PROBLEM DETAILS
Please return the lines of the data below, word for word, from the first line through the line containing "os_image_url h in".

RECORDS PROVIDED
(** X7.  When the listing shows several images of the requested name,
    [get_or_create_os_image] raises [InvalidNumberOfItems] and has sent
    nothing but the listing: only [ItemDoesNotExist] leads to a creation.
    Likewise [get_or_create_vm] when the search reports a count that is
    neither 1 nor 0. *)
Theorem get_or_create_several_found {St} (hv : Hypervisor St) (fuel : nat)
    (name : string) (h : St) :
  (forall storage_container_name os_image_url data,
     outcome (api_images hv h) = Returned data ->
     1 < length (List.filter (fun i => String.eqb (image_name i) name) data) ->
     let r := get_or_create_os_image hv fuel name storage_container_name
                os_image_url h in
     outcome r
     = Raised (InvalidNumberOfItems
                 (InvalidNumberOfItems.INVALID_COUNT
                    (Z.of_nat
                       (length (List.filter
                                  (fun i => String.eqb (image_name i) name)
                                  data)))
                    "images" name 1))
     /\ events r = [EvGetImages (hv_images hv h).1])
  /\ (forall vcpu ram disk network_uuid os_image_uuid cloud_config data,
        outcome (api_vms hv name h) = Returned data ->
        metadata_count data <> 1%Z ->
        metadata_count data <> 0%Z ->
        let r := get_or_create_vm hv fuel vcpu ram disk name network_uuid
                   os_image_uuid cloud_config h in
        outcome r
        = Raised (InvalidNumberOfItems
                    (InvalidNumberOfItems.INVALID_COUNT (metadata_count data)
                       "vms" name 1))
        /\ events r = [EvGetVms name (hv_vms hv name h).1]).
Proof.
  split.
  - intros sc url data Hdata Hmany r. subst r.
    assert (Hget : get_image hv name h
                   = MkRun (Raised (InvalidNumberOfItems
                              (InvalidNumberOfItems.INVALID_COUNT
                                 (Z.of_nat
                                    (length (List.filter
                                       (fun i => String.eqb (image_name i) name)
                                       data)))
                                 "images" name 1)))
                       (final (api_images hv h))
                       [EvGetImages (hv_images hv h).1]).
    { unfold get_image. rewrite (bind_returned _ _ _ _ Hdata).
      unfold api_images. rewrite api_call_events.
      destruct (List.filter _ data) as [|x [|y found]]; cbn in Hmany;
        [lia..|done]. }
    unfold get_or_create_os_image, try_except, bind. by rewrite Hget.
  - intros vcpu ram disk net img cc data Hdata Hone Hzero r. subst r.
    assert (Hget : get_vms hv name (Some 1%Z) h
                   = MkRun (Raised (InvalidNumberOfItems
                              (InvalidNumberOfItems.INVALID_COUNT
                                 (metadata_count data) "vms" name 1)))
                       (final (api_vms hv name h))
                       [EvGetVms name (hv_vms hv name h).1]).
    { unfold get_vms. rewrite (bind_returned _ _ _ _ Hdata).
      unfold api_vms. rewrite api_call_events.
      apply Z.eqb_neq in Hone, Hzero. by rewrite Hone, Hzero. }
    unfold get_or_create_vm, try_except, bind. by rewrite Hget.
Qed.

EXERCISE RESULT
(** X7.  When the listing shows several images of the requested name,
    [get_or_create_os_image] raises [InvalidNumberOfItems] and has sent
    nothing but the listing: only [ItemDoesNotExist] leads to a creation.
    Likewise [get_or_create_vm] when the search reports a count that is
    neither 1 nor 0. *)
Theorem get_or_create_several_found {St} (hv : Hypervisor St) (fuel : nat)
    (name : string) (h : St) :
  (forall storage_container_name os_image_url data,
     outcome (api_images hv h) = Returned data ->
     1 < length (List.filter (fun i => String.eqb (image_name i) name) data) ->
     let r := get_or_create_os_image hv fuel name storage_container_name
                os_image_url h in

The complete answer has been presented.